On 5/25/07, Yakov Lerner <[EMAIL PROTECTED]> wrote:
On 5/25/07, Yongwei Wu <[EMAIL PROTECTED]> wrote:
> On 24/05/07, Robert M Robinson <[EMAIL PROTECTED]> wrote:
> >
> > On Wed, 23 May 2007, fREW wrote:
> > |Someone recently was emailing the list about looking at a small
> > |section of DNA with vim as text and it was a number of gigs.  I think
> > |he ended up using other unix tools (sed and grep I think), but
> > |nontheless, text files can be big too ;-)
> > |
> > |-fREW
> > |
> >
> > A maxim that comes up here is "A lack of imagination doesn't prove 
anything."
> > The fact that Condoleeza Rice couldn't imagine the degree of chaos that 
would
> > ensue if we invaded Iraq does not prove that Iraq is not currently in chaos!
> >
> > I use vim for _structured_ text files, largely because regular expression
> > search is much more useful than word search when the text is structured.
> > Whether those files are large or not usually depends on whether I'm editing
> > programs (small) or viewing/editing their output (often quite large).  Emacs
> > also provides regular expression search, but I find vim's commands simpler
> > and easier to type--and therefore faster to use.
>
> I do not understand your statements: what's your problem of using
> regular expressions in grep and sed?

I think Robert implied that it takes lot of imagination
to use vim on multi-gigabyte size. I might be wrong.

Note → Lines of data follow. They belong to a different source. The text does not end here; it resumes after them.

(** Well-formedness looks at the classes of the objects and at the groups
    only. *)
Lemma wf_same g g' :
  wf g -> kind <$> heap g' = kind <$> heap g ->
  newest_enemy g' = newest_enemy g ->
  enemies g' = enemies g -> shots g' = shots g ->
  enemy_bullets g' = enemy_bullets g -> lastenemy g' = lastenemy g ->
  wf g'.
Proof.
  intros (Hp & He & Hs & Hb & Hnd & Hl) Hk Hn HE HS HB HL.
  assert (forall j, kind_at g' j = kind_at g j) as Hkj.
  { intros j. unfold kind_at. rewrite <- !list_lookup_fmap. now rewrite Hk. }
  unfold wf. rewrite HE, HS, HB, HL, Hn, Hkj.
  repeat split; try assumption.
  all: match goal with
       | H : Forall _ ?l |- Forall _ ?l =>
           eapply Forall_impl; [exact H|]; intros j Hj; simpl in *;
           rewrite Hkj; exact Hj
       end.
Qed.

Lemma wf_frame g g' :
  wf g -> heap g' = heap g ->
  enemies g' = enemies g -> shots g' = shots g ->
  enemy_bullets g' = enemy_bullets g -> lastenemy g' = lastenemy g ->
  wf g'.
Proof.
  intros Hw Hh. apply wf_same; [exact Hw| |]; unfold newest_enemy; now rewrite Hh.
Qed.

Lemma wf_insert g id s s' :
  wf g -> heap g !! id = Some s -> kind s' = kind s ->
  wf (set_heap g (<[id := s']> (heap g))).
Proof.
  intros Hw Hs Hk. apply (wf_same g); try reflexivity; [exact Hw| |].
  - simpl. apply list_eq. intros j. rewrite !list_lookup_fmap.
    apply (kind_at_insert g id s s' j Hs Hk).
  - unfold newest_enemy. simpl. eapply newest_insert; eassumption.
Qed.

Lemma Forall_remove_id (P : nat -> Prop) id l :
  Forall P l -> Forall P (remove_id id l).
Proof.
  rewrite !Forall_forall. intros H j Hj.
  apply list_elem_of_filter in Hj as [_ Hj]. now apply H.
Qed.

Lemma wf_kill id g : wf g -> wf (kill id g).
Proof.
  intros (Hp & He & Hs & Hb & Hnd & Hl). unfold wf, kill, kind_at, newest_enemy.
  simpl. fold (kind_at g). fold (newest_enemy g).
  repeat split; try (now apply Forall_remove_id); [exact Hp| |].
  - now apply NoDup_filter.
  - rewrite Hl. destruct (newest_enemy g) as [e|]; simpl; [|reflexivity].
    destruct (decide (e ∈ enemies g)) as [Hin|Hout].
    + destruct (decide (e = id)) as [->|Hne].
      * rewrite decide_False; [reflexivity|].
        unfold remove_id. rewrite list_elem_of_filter. tauto.
      * rewrite decide_True; [reflexivity|].
        unfold remove_id. rewrite list_elem_of_filter. tauto.
    + rewrite decide_False; [reflexivity|].
      unfold remove_id. rewrite list_elem_of_filter. tauto.
Qed.

Lemma wf_kill_all ids g : wf g -> wf (kill_all ids g).
Proof.
  intros Hw. unfold kill_all. apply fold_left_inv; [exact Hw|].
  intros s x Hs. now apply wf_kill.
Qed.

Lemma Forall_kind_app g g' s k l :
  heap g' = heap g ++ [s] ->
  Forall (fun id => kind_at g id = Some k) l ->
  Forall (fun id => kind_at g' id = Some k) l.
Proof.
  intros Hh H. eapply Forall_impl; [exact H|]. intros j Hj. simpl in *.
  eapply kind_at_app; [reflexivity|exact Hh|exact Hj].
Qed.

Lemma Forall_kind_add g g' s l :
  heap g' = heap g ++ [s] ->
  Forall (fun id => kind_at g id = Some (kind s)) l ->
  Forall (fun id => kind_at g' id = Some (kind s)) (add_id (length (heap g)) l).
Proof.
  intros Hh H. unfold add_id. destruct (decide _).
  - eapply Forall_kind_app; eassumption.
  - apply Forall_app. split; [eapply Forall_kind_app; eassumption|].
    apply Forall_singleton. now apply kind_at_new.
Qed.

Lemma elem_of_add_id id l : id ∈ add_id id l.
Proof.
  unfold add_id. destruct (decide _); [assumption|].
  apply elem_of_app. right. now left.
Qed.

Lemma NoDup_add_id id l : NoDup l -> NoDup (add_id id l).
Proof.
  intros H. unfold add_id. destruct (decide _) as [|Hn]; [exact H|].
  apply NoDup_app. repeat split; [exact H| |apply NoDup_singleton].
  intros x Hx Hx'. apply list_elem_of_singleton in Hx'. subst. now apply Hn.
Qed.

(** An object that is not an enemy joins groups other than [enemies]. *)
Lemma wf_new_other g g' s :
  wf g -> heap g' = heap g ++ [s] -> kind s <> KEnemy ->
  enemies g' = enemies g -> lastenemy g' = lastenemy g ->
  Forall (fun id => kind_at g' id = Some KShot) (shots g') ->
  Forall (fun id => kind_at g' id = Some KEnemyBullet) (enemy_bullets g') ->
  wf g'.
Proof.
  intros (Hp & He & Hs & Hb & Hnd & Hl) Hh Hk HE HL HS HB.
  unfold wf. rewrite HE, HL.
  assert (newest_enemy g' = newest_enemy g) as ->.
  { unfold newest_enemy. rewrite Hh, newest_app. destruct s; simpl in Hk; congruence. }
  repeat split; try assumption.
  - eapply kind_at_app; [reflexivity|exact Hh|exact Hp].
  - eapply Forall_kind_app; eassumption.
Qed.

Lemma wf_new_Explosion A r g : wf g -> wf (new_Explosion A r g).
Proof.
  intros Hw. pose proof Hw as (Hp & He & Hs & Hb & Hnd & Hl).
  eapply wf_new_other; try exact Hw; try reflexivity; [discriminate| |].
  - eapply Forall_kind_app; [reflexivity|exact Hs].
  - eapply Forall_kind_app; [reflexivity|exact Hb].
Qed.

Lemma wf_new_Shot A pos g : wf g -> wf (new_Shot A pos g).
Proof.
  intros Hw. pose proof Hw as (Hp & He & Hs & Hb & Hnd & Hl).
  eapply wf_new_other; try exact Hw; try reflexivity; [discriminate| |].
  - simpl. apply (Forall_kind_add g _ (AShot (Shot.init (shot_size A) pos)));
      [reflexivity|exact Hs].
  - eapply Forall_kind_app; [reflexivity|exact Hb].
Qed.

Lemma wf_new_EnemyBullet A r g : wf g -> wf (new_EnemyBullet A r g).
Proof.
  intros Hw. pose proof Hw as (Hp & He & Hs & Hb & Hnd & Hl).
  eapply wf_new_other; try exact Hw; try reflexivity; [discriminate| |].
  - eapply Forall_kind_app; [reflexivity|exact Hs].
  - simpl. apply (Forall_kind_add g _
      (AnEnemyBullet (EnemyBullet.init (enemy_bullet_size A) r)));
      [reflexivity|exact Hb].
Qed.

Lemma wf_new_Enemy A random g : wf g -> wf (new_Enemy A random g).
Proof.
  intros (Hp & He & Hs & Hb & Hnd & Hl).
  set (s := AnEnemy (Enemy.init (enemy_size A)
                       (scaled (random (drawn g)) (rw SCREENRECT)))).
  assert (heap (new_Enemy A random g) = heap g ++ [s]) as Hh by reflexivity.
  unfold wf. repeat split.
  - eapply kind_at_app; [reflexivity|exact Hh|exact Hp].
  - apply (Forall_kind_add g _ s _ Hh He).
  - eapply Forall_kind_app; [exact Hh|exact Hs].
  - eapply Forall_kind_app; [exact Hh|exact Hb].
  - simpl. now apply NoDup_add_id.
  - unfold newest_enemy. rewrite Hh, newest_app. simpl.
    rewrite decide_True by apply elem_of_add_id. reflexivity.
Qed.

Lemma update_sprite_kind A score s :
  kind (fst (update_sprite A score s)) = kind s.
Proof.
  destruct s as [p|e|x|s|b|c]; simpl; try reflexivity.
Qed.

Lemma wf_update_one A g id : wf g -> wf (update_one A g id).
Proof.
  intros Hw. unfold update_one. destruct (heap g !! id) as [s|] eqn:Hs; [|exact Hw].
  pose proof (update_sprite_kind A (SCORE g) s) as Hk.
  destruct (update_sprite A (SCORE g) s) as [s' k]. simpl in Hk.
  pose proof (wf_insert g id s s' Hw Hs Hk) as Hw'.
  destruct k; [now apply wf_kill|exact Hw'].
Qed.

Lemma wf_all_update A g : wf g -> wf (all_update A g).
Proof.
  intros Hw. unfold all_update. apply fold_left_inv; [exact Hw|].
  intros s x Hs. now apply wf_update_one.
Qed.

Lemma wf_player g : wf g -> exists p, heap g !! player = Some (APlayer p).
Proof.
  intros (Hp & _). unfold kind_at in Hp.
  destruct (heap g !! player) as [[p| | | | |]|]; try discriminate.
  now exists p.
Qed.

Lemma wf_handle_input A i g : wf g -> wf (handle_input A i g).
Proof.
  intros Hw. unfold handle_input.
  destruct (wf_player g Hw) as [p Hp]. rewrite Hp.
  set (p1 := Player.move p (direction i)).
  pose proof (wf_insert g player (APlayer p) (APlayer p1) Hw Hp eq_refl) as Hw1.
  set (g1 := set_heap g (<[player:=APlayer p1]> (heap g))) in *.
  set (g2 := if fires _ _ _ then _ else _).
  assert (wf g2) as Hw2.
  { unfold g2. destruct (fires _ _ _); [now apply wf_new_Shot|exact Hw1]. }
  destruct (wf_player g2 Hw2) as [p2 Hp2].
  now apply (wf_insert g2 player (APlayer p2)).
Qed.

Lemma wf_create_enemy A random g : wf g -> wf (create_enemy A random g).
Proof.
  intros Hw. unfold create_enemy.
  destruct (negb (enemyreload g =? 0)).
  - now apply (wf_frame g).
  - simpl. set (g1 := mkGame _ _ _ _ _ _ _ _ _ _).
    assert (wf g1) as Hw1 by now apply (wf_frame g).
    destruct (scaled _ _ =? 0); [|exact Hw1].
    apply (wf_frame (new_Enemy A random g1)); try reflexivity.
    now apply wf_new_Enemy.
Qed.

Lemma wf_shoot_enemy_bullets A random g :
  wf g -> wf (shoot_enemy_bullets A random g).
Proof.
  intros Hw. unfold shoot_enemy_bullets.
  destruct (lastenemy g) as [e|]; [|exact Hw].
  simpl. set (g1 := mkGame _ _ _ _ _ _ _ _ _ _).
  assert (wf g1) as Hw1 by now apply (wf_frame g).
  destruct (scaled _ _ =? 0); [|exact Hw1].
  now apply wf_new_EnemyBullet.
Qed.

Lemma wf_before_collisions A random i g :
  wf g -> wf (before_collisions A random i g).
Proof.
  intros Hw. unfold before_collisions.
  now apply wf_shoot_enemy_bullets, wf_create_enemy, wf_handle_input,
    wf_all_update.
Qed.

Lemma wf_spritecollide r n g : wf g -> wf (snd (spritecollide r n g)).
Proof. intros Hw. rewrite spritecollide_spec. now apply wf_kill_all. Qed.

Lemma wf_groupcollide g : wf g -> wf (snd (groupcollide g)).
Proof.
  intros Hw. unfold groupcollide.
  apply (fold_left_inv (fun acc => wf (snd acc))); [exact Hw|].
  intros [c g'] a Hg'. unfold groupcollide_step. simpl in *.
  pose proof (wf_spritecollide (rect_of g' a) Shots g' Hg') as H1.
  destruct (spritecollide (rect_of g' a) Shots g') as [col g1]. simpl in H1.
  destruct col; simpl; [exact H1|now apply wf_kill].
Qed.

I don't exactly understand the connection size of one's
imagination and size of the file on which one applies vim.
But the connection is perfectly possible. For example, I never tried to
run vim on anything bigger than 0.5GB and I do indeed have
average or lesser than average imagination.

Hell starting tomorrow, I am going to vim the 2+0.2*day_count sized
files, every day,
It only remains to buy imagine-o-meter, and apply it daily.

Yakov "average-sized imagination" Lerner


You should use that as your standard sig from now on.  Awesome.